TO DO =>
Copy the lines exactly as they appear, starting with the first line of the records and ending with the line that contains "Local Open Scope Z_scope.".

===

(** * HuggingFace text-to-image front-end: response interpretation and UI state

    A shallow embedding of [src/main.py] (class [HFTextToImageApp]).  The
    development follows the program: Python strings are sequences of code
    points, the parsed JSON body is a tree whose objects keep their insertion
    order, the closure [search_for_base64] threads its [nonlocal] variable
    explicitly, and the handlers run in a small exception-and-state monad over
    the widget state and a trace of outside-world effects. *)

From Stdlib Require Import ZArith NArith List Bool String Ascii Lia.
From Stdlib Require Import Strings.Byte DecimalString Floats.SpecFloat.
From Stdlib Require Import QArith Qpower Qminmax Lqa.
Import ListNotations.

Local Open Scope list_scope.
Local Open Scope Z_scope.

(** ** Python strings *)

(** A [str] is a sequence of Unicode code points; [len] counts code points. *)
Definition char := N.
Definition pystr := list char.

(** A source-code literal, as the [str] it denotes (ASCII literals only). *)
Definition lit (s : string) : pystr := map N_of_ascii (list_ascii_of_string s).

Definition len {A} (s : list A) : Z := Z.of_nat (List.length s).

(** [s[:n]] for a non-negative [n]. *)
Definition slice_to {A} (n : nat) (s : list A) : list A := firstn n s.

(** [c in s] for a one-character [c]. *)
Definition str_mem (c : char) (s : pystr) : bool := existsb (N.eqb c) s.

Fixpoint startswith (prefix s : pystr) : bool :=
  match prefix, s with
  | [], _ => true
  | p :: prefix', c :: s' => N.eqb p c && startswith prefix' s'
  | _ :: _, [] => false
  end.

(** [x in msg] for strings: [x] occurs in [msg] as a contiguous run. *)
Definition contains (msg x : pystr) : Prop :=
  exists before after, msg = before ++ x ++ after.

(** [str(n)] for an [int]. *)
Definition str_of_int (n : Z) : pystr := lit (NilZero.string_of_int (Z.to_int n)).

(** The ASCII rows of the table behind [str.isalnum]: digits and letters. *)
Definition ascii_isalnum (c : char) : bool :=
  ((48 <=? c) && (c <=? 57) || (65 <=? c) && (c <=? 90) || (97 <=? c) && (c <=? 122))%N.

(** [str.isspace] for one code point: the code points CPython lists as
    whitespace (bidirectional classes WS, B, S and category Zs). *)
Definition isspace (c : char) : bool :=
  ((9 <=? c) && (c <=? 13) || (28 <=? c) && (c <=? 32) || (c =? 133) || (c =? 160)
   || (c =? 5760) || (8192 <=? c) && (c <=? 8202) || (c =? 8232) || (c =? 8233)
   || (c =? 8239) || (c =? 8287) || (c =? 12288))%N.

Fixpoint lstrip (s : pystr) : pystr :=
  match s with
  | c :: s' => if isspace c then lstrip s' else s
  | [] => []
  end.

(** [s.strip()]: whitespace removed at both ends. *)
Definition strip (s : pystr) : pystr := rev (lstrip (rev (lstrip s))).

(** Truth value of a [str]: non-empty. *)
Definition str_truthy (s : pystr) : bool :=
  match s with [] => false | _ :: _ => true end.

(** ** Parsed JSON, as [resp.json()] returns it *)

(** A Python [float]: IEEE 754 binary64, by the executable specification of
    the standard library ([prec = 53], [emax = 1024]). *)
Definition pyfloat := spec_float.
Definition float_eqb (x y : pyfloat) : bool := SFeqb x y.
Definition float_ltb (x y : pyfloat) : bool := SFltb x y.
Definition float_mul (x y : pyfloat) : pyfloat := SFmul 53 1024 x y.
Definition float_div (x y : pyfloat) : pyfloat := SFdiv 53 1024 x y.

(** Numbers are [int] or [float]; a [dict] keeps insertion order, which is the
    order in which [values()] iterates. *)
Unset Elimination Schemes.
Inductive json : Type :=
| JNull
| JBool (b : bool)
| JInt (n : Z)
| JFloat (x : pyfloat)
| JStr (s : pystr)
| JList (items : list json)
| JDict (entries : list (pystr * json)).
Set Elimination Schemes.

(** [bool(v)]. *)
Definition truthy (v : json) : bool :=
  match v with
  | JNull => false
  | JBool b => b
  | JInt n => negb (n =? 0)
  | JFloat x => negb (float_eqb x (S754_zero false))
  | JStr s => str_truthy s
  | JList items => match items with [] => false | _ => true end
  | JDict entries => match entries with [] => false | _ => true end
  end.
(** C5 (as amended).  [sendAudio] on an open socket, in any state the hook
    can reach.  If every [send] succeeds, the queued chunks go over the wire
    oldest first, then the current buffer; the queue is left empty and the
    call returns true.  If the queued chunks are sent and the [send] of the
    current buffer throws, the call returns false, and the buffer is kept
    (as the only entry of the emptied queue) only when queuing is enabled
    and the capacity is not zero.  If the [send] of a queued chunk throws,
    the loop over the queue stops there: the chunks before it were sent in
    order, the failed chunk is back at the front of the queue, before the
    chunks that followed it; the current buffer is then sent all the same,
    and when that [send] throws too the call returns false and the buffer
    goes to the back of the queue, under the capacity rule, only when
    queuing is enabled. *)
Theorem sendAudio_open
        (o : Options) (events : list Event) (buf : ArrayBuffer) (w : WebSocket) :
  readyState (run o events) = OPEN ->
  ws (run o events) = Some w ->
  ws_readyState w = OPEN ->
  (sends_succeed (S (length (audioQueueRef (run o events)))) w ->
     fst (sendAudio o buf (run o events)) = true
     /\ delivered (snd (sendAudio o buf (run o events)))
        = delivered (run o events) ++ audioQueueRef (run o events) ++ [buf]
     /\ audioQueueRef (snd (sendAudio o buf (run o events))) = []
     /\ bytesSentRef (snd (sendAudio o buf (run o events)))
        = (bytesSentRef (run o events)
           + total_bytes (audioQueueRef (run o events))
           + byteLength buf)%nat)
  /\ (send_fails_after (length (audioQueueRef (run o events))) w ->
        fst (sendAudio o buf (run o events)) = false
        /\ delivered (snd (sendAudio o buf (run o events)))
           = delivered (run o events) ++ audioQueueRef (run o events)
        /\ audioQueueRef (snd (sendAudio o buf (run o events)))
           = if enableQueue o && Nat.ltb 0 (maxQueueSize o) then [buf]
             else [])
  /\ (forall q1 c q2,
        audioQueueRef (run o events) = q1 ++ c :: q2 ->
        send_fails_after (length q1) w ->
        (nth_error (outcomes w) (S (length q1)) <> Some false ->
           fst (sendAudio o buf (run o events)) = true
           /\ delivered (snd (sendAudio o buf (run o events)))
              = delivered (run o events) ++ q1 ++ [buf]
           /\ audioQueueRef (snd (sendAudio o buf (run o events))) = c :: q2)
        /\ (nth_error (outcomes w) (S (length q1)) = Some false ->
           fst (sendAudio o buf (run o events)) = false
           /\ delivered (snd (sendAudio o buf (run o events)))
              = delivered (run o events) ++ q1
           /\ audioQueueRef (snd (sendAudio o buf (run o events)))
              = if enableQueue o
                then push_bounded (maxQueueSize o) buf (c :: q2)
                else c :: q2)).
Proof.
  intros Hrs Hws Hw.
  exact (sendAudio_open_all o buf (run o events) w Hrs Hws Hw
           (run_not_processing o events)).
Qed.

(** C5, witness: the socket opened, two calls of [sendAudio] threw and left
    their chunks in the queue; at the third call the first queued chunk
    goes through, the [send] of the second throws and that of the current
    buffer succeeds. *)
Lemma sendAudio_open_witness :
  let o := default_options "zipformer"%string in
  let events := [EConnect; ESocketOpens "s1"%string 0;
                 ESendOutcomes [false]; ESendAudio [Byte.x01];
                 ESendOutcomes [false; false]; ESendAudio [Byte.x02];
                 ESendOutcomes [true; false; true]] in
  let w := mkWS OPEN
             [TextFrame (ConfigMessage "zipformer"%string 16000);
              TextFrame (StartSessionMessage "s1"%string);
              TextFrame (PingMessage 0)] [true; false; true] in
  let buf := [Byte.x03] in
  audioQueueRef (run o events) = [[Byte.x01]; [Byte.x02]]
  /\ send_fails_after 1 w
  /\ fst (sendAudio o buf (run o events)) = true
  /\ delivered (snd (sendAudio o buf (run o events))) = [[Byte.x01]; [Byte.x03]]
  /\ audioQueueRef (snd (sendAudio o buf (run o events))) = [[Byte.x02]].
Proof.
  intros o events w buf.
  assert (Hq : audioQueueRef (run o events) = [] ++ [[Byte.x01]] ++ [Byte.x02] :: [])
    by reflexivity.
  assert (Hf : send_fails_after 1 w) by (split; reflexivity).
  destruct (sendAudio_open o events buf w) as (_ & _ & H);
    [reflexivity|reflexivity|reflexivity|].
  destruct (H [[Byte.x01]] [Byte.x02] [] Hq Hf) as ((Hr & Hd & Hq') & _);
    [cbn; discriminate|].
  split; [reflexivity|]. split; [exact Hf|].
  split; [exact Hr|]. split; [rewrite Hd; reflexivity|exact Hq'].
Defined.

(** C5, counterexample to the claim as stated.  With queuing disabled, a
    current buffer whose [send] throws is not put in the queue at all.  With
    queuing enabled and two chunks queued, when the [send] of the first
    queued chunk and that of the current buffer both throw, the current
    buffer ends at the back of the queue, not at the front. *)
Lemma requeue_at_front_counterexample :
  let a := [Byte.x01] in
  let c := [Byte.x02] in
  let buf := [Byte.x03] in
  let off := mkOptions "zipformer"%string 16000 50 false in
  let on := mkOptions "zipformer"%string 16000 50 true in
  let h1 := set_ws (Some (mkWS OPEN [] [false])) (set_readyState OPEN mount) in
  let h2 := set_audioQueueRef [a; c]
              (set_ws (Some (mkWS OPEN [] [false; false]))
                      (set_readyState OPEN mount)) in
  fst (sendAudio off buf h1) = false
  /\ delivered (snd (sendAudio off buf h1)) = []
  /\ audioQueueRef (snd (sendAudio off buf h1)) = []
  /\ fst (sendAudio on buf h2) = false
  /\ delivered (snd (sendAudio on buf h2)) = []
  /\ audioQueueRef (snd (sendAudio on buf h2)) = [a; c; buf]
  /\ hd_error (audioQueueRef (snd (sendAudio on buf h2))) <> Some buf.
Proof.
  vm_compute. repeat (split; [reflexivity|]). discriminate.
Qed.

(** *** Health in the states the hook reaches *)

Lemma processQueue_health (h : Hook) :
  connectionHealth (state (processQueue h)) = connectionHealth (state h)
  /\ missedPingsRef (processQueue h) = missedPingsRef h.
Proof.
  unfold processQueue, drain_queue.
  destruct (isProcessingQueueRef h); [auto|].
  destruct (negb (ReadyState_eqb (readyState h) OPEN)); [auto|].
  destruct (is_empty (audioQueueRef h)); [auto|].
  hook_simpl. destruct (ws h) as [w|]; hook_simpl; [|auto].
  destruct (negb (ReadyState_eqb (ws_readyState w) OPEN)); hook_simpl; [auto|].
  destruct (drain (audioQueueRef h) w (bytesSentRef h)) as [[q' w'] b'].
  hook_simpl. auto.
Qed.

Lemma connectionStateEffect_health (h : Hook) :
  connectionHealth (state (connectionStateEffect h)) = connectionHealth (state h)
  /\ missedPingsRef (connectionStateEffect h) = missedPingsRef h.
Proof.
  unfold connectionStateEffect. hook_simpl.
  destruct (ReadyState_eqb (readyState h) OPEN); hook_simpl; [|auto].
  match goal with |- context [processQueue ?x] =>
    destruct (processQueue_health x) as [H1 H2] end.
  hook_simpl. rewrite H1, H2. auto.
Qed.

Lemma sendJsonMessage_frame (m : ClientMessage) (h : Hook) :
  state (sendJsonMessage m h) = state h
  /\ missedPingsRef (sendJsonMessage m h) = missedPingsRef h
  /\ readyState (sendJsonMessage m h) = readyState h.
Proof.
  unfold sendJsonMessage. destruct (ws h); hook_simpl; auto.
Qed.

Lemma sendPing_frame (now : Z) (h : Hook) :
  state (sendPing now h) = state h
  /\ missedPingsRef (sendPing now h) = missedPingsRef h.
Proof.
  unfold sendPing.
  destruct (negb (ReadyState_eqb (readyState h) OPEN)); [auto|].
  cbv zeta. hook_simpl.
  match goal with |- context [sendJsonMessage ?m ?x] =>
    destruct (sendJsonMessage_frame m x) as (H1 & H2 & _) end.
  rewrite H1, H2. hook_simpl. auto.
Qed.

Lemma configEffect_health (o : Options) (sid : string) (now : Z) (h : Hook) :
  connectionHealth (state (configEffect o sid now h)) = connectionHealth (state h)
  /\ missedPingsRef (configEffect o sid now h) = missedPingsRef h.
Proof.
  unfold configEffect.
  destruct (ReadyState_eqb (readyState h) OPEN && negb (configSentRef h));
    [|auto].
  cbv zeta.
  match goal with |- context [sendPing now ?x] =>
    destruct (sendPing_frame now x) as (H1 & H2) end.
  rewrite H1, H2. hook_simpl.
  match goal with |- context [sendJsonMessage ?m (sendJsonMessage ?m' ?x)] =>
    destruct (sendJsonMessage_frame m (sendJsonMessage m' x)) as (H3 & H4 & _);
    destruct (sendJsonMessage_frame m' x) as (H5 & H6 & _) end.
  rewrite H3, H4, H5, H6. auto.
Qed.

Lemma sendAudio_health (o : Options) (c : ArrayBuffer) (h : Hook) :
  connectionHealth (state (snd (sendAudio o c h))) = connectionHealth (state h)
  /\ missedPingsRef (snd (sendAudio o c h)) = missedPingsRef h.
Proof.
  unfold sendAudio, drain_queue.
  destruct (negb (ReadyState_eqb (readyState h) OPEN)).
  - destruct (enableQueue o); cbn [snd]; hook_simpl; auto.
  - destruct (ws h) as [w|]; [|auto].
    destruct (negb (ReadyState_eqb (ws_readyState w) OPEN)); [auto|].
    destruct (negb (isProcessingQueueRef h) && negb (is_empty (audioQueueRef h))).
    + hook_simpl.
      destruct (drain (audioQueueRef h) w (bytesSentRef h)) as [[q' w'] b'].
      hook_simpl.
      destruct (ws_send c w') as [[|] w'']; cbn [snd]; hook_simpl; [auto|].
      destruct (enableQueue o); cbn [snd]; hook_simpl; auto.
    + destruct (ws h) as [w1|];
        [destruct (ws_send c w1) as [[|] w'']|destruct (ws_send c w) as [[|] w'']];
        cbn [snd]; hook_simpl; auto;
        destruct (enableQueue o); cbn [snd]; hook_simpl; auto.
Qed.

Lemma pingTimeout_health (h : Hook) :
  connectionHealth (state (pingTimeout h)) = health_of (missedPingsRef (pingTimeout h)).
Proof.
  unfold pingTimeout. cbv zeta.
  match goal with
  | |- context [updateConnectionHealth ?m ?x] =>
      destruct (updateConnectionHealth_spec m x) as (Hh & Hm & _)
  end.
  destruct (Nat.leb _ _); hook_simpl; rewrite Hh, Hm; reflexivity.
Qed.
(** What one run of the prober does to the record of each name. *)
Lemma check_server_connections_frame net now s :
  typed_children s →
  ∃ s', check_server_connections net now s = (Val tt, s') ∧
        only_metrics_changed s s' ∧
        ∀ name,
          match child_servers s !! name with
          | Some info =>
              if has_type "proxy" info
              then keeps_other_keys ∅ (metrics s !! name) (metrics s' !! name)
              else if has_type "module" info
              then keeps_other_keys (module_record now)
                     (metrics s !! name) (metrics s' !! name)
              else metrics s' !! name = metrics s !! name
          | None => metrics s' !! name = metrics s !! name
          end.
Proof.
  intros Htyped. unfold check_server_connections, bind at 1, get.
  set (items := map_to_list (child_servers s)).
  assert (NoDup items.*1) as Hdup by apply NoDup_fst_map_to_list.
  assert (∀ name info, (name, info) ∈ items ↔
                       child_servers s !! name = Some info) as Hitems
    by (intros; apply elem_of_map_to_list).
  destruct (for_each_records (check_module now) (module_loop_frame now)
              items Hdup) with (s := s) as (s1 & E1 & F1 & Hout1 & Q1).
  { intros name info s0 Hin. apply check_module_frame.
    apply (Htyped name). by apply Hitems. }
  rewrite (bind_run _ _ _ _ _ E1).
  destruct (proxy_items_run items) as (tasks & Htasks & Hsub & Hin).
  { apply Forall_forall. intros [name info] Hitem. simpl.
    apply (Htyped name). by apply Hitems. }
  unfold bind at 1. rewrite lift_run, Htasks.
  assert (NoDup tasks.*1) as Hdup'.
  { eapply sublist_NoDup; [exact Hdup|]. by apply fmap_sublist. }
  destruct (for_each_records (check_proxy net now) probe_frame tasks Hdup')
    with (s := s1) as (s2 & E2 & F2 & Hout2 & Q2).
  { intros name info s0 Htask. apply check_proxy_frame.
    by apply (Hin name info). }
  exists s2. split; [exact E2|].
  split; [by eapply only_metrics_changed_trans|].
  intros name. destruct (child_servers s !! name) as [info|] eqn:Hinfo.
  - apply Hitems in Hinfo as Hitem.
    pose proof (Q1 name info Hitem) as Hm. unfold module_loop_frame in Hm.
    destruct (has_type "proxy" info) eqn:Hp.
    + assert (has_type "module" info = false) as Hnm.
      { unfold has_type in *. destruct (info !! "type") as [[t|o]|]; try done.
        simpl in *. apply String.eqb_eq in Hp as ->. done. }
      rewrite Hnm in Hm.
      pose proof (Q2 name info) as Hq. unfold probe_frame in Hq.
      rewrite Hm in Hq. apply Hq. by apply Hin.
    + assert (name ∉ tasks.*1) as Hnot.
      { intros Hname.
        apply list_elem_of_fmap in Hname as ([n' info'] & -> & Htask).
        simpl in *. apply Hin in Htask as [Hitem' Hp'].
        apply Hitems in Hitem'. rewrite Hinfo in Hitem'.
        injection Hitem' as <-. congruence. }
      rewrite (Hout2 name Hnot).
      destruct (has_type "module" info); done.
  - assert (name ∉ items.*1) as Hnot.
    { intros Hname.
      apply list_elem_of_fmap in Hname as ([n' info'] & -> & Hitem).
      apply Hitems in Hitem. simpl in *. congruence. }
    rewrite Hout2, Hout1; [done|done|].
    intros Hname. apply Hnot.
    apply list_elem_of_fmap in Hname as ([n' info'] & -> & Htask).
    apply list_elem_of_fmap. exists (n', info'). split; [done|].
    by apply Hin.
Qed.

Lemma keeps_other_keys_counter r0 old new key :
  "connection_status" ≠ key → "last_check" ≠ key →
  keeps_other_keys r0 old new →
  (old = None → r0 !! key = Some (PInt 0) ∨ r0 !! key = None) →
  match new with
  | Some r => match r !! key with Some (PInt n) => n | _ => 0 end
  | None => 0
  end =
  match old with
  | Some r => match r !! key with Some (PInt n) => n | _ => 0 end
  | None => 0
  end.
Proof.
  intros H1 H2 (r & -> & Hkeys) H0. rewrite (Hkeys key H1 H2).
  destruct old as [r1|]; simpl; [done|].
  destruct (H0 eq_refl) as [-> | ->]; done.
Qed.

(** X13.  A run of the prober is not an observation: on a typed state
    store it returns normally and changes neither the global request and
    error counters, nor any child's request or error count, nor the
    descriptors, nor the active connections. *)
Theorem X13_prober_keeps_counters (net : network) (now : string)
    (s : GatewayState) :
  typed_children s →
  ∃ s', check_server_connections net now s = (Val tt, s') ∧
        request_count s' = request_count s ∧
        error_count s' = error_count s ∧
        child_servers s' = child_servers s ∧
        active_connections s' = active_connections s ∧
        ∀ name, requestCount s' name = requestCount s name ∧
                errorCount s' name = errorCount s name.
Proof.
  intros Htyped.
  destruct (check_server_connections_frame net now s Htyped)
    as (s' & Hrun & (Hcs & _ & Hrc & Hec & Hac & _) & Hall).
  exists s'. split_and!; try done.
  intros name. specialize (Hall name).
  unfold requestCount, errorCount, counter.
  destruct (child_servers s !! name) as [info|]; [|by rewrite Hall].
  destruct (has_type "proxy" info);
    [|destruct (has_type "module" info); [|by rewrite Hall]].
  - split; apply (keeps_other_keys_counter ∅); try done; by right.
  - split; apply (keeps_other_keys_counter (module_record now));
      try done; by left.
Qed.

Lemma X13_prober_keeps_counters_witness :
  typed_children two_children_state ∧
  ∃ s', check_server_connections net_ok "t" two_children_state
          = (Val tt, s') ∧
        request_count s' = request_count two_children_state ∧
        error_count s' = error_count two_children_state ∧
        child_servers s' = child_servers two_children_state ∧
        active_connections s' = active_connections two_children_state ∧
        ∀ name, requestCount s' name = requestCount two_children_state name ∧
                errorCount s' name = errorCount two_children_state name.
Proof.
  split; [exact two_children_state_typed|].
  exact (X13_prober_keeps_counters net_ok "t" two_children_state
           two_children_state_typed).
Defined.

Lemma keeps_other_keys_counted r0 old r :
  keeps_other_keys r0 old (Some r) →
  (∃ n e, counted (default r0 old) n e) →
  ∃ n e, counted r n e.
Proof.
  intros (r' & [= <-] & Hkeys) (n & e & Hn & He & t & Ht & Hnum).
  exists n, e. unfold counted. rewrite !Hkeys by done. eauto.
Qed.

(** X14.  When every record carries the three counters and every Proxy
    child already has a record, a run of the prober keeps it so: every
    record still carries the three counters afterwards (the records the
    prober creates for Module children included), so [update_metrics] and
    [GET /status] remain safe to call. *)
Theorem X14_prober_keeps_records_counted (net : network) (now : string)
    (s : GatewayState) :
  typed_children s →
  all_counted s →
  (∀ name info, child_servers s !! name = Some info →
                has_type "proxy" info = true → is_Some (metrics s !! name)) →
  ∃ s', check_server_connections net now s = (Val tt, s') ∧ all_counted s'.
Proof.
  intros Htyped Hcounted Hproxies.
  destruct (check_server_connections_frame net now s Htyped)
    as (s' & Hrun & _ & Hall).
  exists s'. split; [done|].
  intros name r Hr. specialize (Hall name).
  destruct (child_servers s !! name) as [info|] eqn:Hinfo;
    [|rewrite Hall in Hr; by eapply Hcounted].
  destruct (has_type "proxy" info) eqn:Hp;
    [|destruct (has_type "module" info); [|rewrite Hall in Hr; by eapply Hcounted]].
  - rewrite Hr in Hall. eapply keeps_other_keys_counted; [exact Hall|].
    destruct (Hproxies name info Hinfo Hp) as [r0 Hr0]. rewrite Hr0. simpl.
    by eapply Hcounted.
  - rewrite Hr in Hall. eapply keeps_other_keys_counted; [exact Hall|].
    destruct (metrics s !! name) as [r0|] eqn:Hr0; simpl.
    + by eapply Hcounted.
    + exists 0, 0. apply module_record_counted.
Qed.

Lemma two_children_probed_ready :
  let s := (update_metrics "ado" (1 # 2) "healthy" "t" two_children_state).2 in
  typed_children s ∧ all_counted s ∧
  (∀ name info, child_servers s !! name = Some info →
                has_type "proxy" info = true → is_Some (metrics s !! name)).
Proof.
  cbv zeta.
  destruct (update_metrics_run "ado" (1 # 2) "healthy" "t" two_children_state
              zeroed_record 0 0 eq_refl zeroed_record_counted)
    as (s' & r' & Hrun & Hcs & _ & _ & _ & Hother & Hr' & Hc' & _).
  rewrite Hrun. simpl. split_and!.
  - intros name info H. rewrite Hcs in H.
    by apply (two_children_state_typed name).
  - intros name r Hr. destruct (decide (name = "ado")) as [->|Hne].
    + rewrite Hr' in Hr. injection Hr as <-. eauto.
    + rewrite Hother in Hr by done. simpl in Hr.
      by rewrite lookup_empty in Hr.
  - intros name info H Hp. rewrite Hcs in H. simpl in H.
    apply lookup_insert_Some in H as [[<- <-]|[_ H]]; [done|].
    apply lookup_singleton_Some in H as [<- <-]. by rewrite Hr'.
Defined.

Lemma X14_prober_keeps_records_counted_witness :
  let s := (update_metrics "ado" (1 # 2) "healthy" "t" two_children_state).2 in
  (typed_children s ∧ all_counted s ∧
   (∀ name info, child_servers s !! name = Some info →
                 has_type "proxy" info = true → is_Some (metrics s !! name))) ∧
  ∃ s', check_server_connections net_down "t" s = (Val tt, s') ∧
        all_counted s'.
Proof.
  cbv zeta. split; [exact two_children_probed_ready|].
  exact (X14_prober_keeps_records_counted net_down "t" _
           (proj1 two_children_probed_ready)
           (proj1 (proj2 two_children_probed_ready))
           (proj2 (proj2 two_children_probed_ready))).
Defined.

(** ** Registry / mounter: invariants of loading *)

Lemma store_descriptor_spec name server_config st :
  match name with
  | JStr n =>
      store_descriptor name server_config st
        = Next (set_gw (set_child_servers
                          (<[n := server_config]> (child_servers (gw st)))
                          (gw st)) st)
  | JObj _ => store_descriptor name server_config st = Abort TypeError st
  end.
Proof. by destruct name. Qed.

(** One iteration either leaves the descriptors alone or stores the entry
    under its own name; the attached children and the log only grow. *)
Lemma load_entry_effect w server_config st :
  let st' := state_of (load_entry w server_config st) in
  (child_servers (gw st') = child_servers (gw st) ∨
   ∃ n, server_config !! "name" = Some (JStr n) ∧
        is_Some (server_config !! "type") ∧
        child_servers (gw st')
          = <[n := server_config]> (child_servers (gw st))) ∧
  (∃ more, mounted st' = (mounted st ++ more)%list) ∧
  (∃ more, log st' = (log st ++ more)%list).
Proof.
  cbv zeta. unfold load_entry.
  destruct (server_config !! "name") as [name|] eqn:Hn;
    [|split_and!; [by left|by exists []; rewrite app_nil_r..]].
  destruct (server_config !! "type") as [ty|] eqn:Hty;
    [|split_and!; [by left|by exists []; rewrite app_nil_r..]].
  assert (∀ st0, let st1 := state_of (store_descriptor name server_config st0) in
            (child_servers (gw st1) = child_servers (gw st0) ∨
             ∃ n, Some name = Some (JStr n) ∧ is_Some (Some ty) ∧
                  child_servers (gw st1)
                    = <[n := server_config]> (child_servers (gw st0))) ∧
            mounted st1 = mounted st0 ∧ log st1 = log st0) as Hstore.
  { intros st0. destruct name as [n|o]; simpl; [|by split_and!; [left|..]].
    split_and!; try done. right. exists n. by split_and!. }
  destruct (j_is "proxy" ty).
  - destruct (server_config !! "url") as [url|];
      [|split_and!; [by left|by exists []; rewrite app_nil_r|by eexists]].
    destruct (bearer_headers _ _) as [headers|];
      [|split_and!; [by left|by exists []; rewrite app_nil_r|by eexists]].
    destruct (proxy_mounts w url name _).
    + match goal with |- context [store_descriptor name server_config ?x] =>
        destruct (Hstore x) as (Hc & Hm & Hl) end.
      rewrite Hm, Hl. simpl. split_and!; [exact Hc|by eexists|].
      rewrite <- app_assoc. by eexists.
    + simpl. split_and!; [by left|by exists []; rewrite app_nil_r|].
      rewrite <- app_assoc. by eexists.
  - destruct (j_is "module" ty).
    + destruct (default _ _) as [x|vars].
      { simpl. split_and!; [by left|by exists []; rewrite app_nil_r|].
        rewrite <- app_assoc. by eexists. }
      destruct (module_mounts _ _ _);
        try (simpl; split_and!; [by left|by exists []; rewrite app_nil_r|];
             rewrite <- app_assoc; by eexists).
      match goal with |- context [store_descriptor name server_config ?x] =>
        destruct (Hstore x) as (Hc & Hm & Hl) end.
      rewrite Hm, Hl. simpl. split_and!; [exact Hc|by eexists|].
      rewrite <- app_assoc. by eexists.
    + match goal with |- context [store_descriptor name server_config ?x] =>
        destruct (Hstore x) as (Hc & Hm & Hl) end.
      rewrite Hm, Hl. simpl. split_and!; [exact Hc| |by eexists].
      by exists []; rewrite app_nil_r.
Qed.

===

TASK ANSWER =>
(** * HuggingFace text-to-image front-end: response interpretation and UI state

    A shallow embedding of [src/main.py] (class [HFTextToImageApp]).  The
    development follows the program: Python strings are sequences of code
    points, the parsed JSON body is a tree whose objects keep their insertion
    order, the closure [search_for_base64] threads its [nonlocal] variable
    explicitly, and the handlers run in a small exception-and-state monad over
    the widget state and a trace of outside-world effects. *)

From Stdlib Require Import ZArith NArith List Bool String Ascii Lia.
From Stdlib Require Import Strings.Byte DecimalString Floats.SpecFloat.
From Stdlib Require Import QArith Qpower Qminmax Lqa.
Import ListNotations.

Local Open Scope list_scope.
Local Open Scope Z_scope.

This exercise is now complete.